Tavneos effective in AAV patients with lung bleeding: Real-world study
Therapy also let all patients reduce their dose of glucocorticoids
Tavneos (avacopan) effectively induces disease remission in adults with ANCA-associated vasculitis (AAV) and diffuse alveolar hemorrhage (DAH), that is, bleeding from the small blood vessels in the lungs, according to a real-world study in the U.S.
The therapy also let all patients reduce their dose of glucocorticoids, a standard AAV treatment that may have serious side effects at high doses or with prolonged use.
“Our data support the administration of [Tavneos] and the potential for glucocorticoid sparing in patients with this potentially life-threatening disease manifestation of AAV,” the researchers wrote. “These data can help inform the design of future … trials in AAV.”
The study, “Treatment of Antineutrophil Cytoplasmic Antibody–Associated Vasculitis With Diffuse Alveolar Hemorrhage With Avacopan,” was published in ACR Open Rheumatology.
Tavneos is an oral therapy approved as an add-on to standard medications like glucocorticoids for adults with granulomatosis with polyangiitis (GPA) and microscopic polyangiitis (MPA), the two most common types of AAV. The therapy suppresses the alternative complement pathway, an immune pathway involved in several mechanisms that drive AAV.

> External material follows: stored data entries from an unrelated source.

(** * Updates of a slot *)

Record update_ok (s0 s : Slot) (dr : bool) : Prop := {
  uo_weaker : weaker s0 s;
  uo_state : state (view s) <> StEmpty;
  uo_owner : owner (view s) = owner (view s0);
  uo_pinned : pinOwned s = true;
  uo_holds : word 32 (jobHolds (view s)) /\
    (0 < jobHolds (view s) -> mapAttempted s = true /\
      (state (view s) = StMapped \/ state (view s) = StQuarantined));
  uo_certain : settled s -> mappingUncertain s = false;
  uo_states : (state (view s) = StPinned -> mapAttempted s = false) /\
    (state (view s) = StMapped -> mapAttempted s = true) /\
    (state (view s) = StQuarantined -> dr = true);
}.

(** The calls made for one slot. *)
Record calls_ok (h : MemoryHandle) (tr evs : list mem_event) (s : Slot) : Prop := {
  ca_about : Forall (ev_about h) evs;
  ca_legal : legal_trace (evs ++ tr);
  ca_phase : slot_phase (phase_of h (evs ++ tr)) s;
}.

Lemma slot_inv_update m0 m i s0 s dr evs :
  slot_inv (mo m0) i s0 -> focus m0 i s dr evs m -> update_ok s0 s dr -> slot_inv (mo m) i s.
Proof.
  intros [A B C D E F G H X I] [-> _] [[Hh Hb Hp Hm] U2 U3 U4 U5 U6 U7]. split; try done.
  - by rewrite Hh.
  - by rewrite U3.
  - by rewrite Hb.
  - intros [Hs Ep]%Hp. destruct (G Hs). split; rewrite ?Ep, ?Hb; done.
  - intros Hg. destruct (Hm Hg) as [Hs Em]. destruct (H Hs).
    split; rewrite ?Em, ?Hb; done.
Qed.

Lemma minv_initialized m i s :
  minv m -> slots_ (mo m) !! i = Some s -> s <> no_slot -> initialized_ (mo m) = true.
Proof.
  intros Hm Hi Hs. destruct (initialized_ (mo m)) eqn:E; [done|].
  destruct (oi_fresh _ (mi_owner _ Hm) E) as [El _]. rewrite El in Hi.
  by apply lookup_replicate in Hi as [-> _].
Qed.

Lemma bytes_nonneg t i s : oinv t -> slots_ t !! i = Some s -> 0 <= bytes (view s).
Proof.
  intros Ho Hs. destruct (decide (bytes (view s) < 0)) as [Hneg|]; [|lia].
  assert (Hn : s <> no_slot) by (intros ->; cbn in Hneg; lia).
  destruct (si_bytes _ _ _ (oi_slots _ Ho _ _ Hs Hn)). lia.
Qed.

Lemma total_nonneg l : (forall i s, l !! i = Some s -> 0 <= bytes (view s)) -> 0 <= total l.
Proof.
  induction l as [|s l IH]; intros Hall; cbn; [lia|].
  pose proof (Hall O s eq_refl). specialize (IH (fun i => Hall (S i))). lia.
Qed.

Lemma total_ge l i s :
  (forall i s, l !! i = Some s -> 0 <= bytes (view s)) -> l !! i = Some s -> bytes (view s) <= total l.
Proof.
  revert i. induction l as [|x l IH]; intros [|i] Hall Hi; cbn; try done.
  - injection Hi as ->. pose proof (total_nonneg l (fun i => Hall (S i))). lia.
  - specialize (IH i (fun i => Hall (S i)) Hi). pose proof (Hall O x eq_refl). lia.
Qed.

(** What is charged fits a machine word. *)
Lemma charged_range t : oinv t -> initialized_ t = true ->
  0 <= charged_ t <= maxTotalBytes (limits_ t) /\ maxTotalBytes (limits_ t) <= 2 ^ 31.
Proof.
  intros Ho In. rewrite (oi_charged _ Ho). pose proof (oi_total _ Ho).
  pose proof (total_nonneg _ (fun i s => bytes_nonneg t i s Ho)).
  pose proof (oi_limits _ Ho In) as Hd. unfold device_invalid in Hd. zbool.
  unfold MaxAllocationBytes, MaxAllocations in *. change (2 ^ 31) with 2147483648. lia.
Qed.

(** A slot that changed as the invariant allows, after legal calls. *)
Lemma focus_minv m0 m i s0 s dr evs :
  minv m0 -> slots_ (mo m0) !! i = Some s0 -> s0 <> no_slot -> focus m0 i s dr evs m ->
  slot_inv (mo m) i s -> handle (view s) = handle (view s0) -> bytes (view s) = bytes (view s0) ->
  (forall j o, j <> i -> slots_ (mo m0) !! j = Some o -> o <> no_slot -> compatible s o) ->
  (draining_ (mo m0) = true -> dr = true) ->
  calls_ok (handle (view s0)) (trace m0) evs s -> minv m.
Proof.
  intros Hm Hi Hn [Eo Et] Hs Hh Hb Hco Hdr [Ca Cl Cp]. pose proof (minv_initialized _ _ _ Hm Hi Hn) as In.
  pose proof (si_handle _ _ _ (oi_slots _ (mi_owner _ Hm) _ _ Hi Hn)) as (g & Hg & Hgr).
  pose proof (mi_owner _ Hm) as Ho. pose proof (oi_charged _ Ho). pose proof (oi_total _ Ho).
  assert (Hl : (i < length (slots_ (mo m0)))%nat) by (by eapply lookup_lt_Some).
  split.
  - apply (oinv_set (mo m0) (mo m) i s0 s); try done; rewrite ?Eo; cbn; try done.
    + pose proof (oi_generation _ Ho). lia.
    + rewrite Hb. lia.
    + lia.
  - intros j o Hj Ho'. rewrite Eo in Hj. cbn in Hj. rewrite Et. destruct (decide (j = i)) as [->|Hji].
    + rewrite list_lookup_insert_eq in Hj by done. injection Hj as <-. by rewrite Hh.
    + rewrite list_lookup_insert_ne in Hj by done. rewrite (phase_other (handle (view s0))); [|done|].
      * by eapply mi_phase.
      * destruct (oi_pairs _ Ho j i o s0 Hji Hj Hi Ho' Hn) as [Hgen _ _]. congruence.
  - intros h. rewrite Eo, Et. cbn. intros Hge. rewrite (phase_other (handle (view s0))); [|done|].
    + by apply (mi_fresh _ Hm).
    + intros ->. rewrite Hg in Hge. cbn in Hge. lia.
  - by rewrite Et.
  - rewrite Eo, Et. cbn. intros Hq%(mi_quiesced _ Hm). apply elem_of_app. by right.
Qed.

Lemma focus_update m0 m i s0 s dr evs :
  minv m0 -> slots_ (mo m0) !! i = Some s0 -> s0 <> no_slot -> focus m0 i s dr evs m ->
  update_ok s0 s dr -> (draining_ (mo m0) = true -> dr = true) ->
  calls_ok (handle (view s0)) (trace m0) evs s -> minv m.
Proof.
  intros Hm Hi Hn Hf Hu Hdr Hc. pose proof (mi_owner _ Hm) as Ho.
  pose proof (uo_weaker _ _ _ Hu) as Hw. eapply focus_minv; try done.
  - eapply slot_inv_update; [|done..]. by eapply oi_slots.
  - apply Hw.
  - apply Hw.
  - intros j o Hj Hjo Hno. eapply compatible_weaker; [done|]. eapply (oi_pairs _ Ho i j); eauto.
Qed.
End Ops.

Clinical trial data showed Tavneos was better than the glucocorticoid prednisone at promoting long-term remission and improving kidney function in AAV patients, while also showing glucocorticoid-sparing effects.
There’s limited data on Tavneos’ effectiveness with DAH, a severe AAV manifestation marked by lung bleeding caused by damage to the small blood vessels that supply the air sacs where gases are exchanged. Because DAH can progress to breathing failure or even death, effective treatment is crucial to improve outcomes.
“High-dose glucocorticoid therapy has been the only fast-acting remission induction treatment,” the researchers wrote. Glucocorticoids are usually used along with immunosuppressive agents like rituximab (sold as Rituxan, with generics available) and cyclophosphamide, which “take weeks to exert their full effect,” the researchers added. This means it may take a long time before glucocorticoids can be tapered.
Treatment with Tavneos
Here, researchers at the Mayo Clinic reviewed data from 15 AAV patients (eight with GPA, seven with MPA) with DAH who were treated with Tavneos, glucocorticoids, and rituximab and/or cyclophosphamide as an induction treatment. The patients (60% women) were treated at several Mayo clinics between January 2021 and August 2023. They had developed DAH at a median age of 66 and 11 (73.3%) had never smoked.
All the patients received Tavneos at a dose of 30 mg twice daily and methylprednisolone, a glucocorticoid given directly into the bloodstream. Most also received oral prednisone. The way Tavneos was introduced and how prednisone was tapered over time varied widely among them.
Treatment with Tavneos began a median 18 days after receiving the first pulse of intravenous methylprednisolone. Seven patients were started on Tavneos in the hospital within a week of their DAH diagnosis. The remaining eight patients began Tavneos treatment after leaving the hospital, more than two weeks after starting standard induction treatment.
Two patients received no oral glucocorticoids after three doses of intravenous methylprednisolone, while four stopped receiving oral prednisone after four weeks. Others tapered glucocorticoids more slowly.
Over a median follow-up of 17 weeks, or nearly four months, after starting Tavneos, two patients progressed to breathing failure and required oxygen supplementation or ventilation.
“No disease flares or relapses occurred in any of the other 13 patients after starting [Tavneos],” the researchers wrote.
Ten of the 14 patients who were alive at the end of follow-up were in complete remission, which corresponds to no symptoms of AAV and complete discontinuation of prednisone. This was achieved at a median of 52 days (more than 1.5 months) after starting Tavneos. Four others achieved remission (no symptoms) but hadn’t tapered off oral prednisone fully.
This “illustrates that when [Tavneos] is started early, progression of DAH to respiratory failure is unlikely, even when no or very little oral prednisone is given,” the researchers wrote.
Three patients had serious adverse events deemed not directly related to Tavneos: a serious infection in two and kidney failure in the other. One infection was fatal.
Tavneos was discontinued in three patients before completing a year of treatment due to cost reasons (two patients) and a physician’s opinion that it could be stopped (one).
The findings show “most patients achieved remission during follow-up,” wrote the researchers, who said Tavneos was well tolerated. The study, “being the largest observational [study] describing the real-world application of [Tavneos] in patients with AAV and DAH to date, enriches our understanding of the potential and limitations of the administration of this novel agent in this subset of patients with the most acutely life-threatening disease manifestation of AAV.”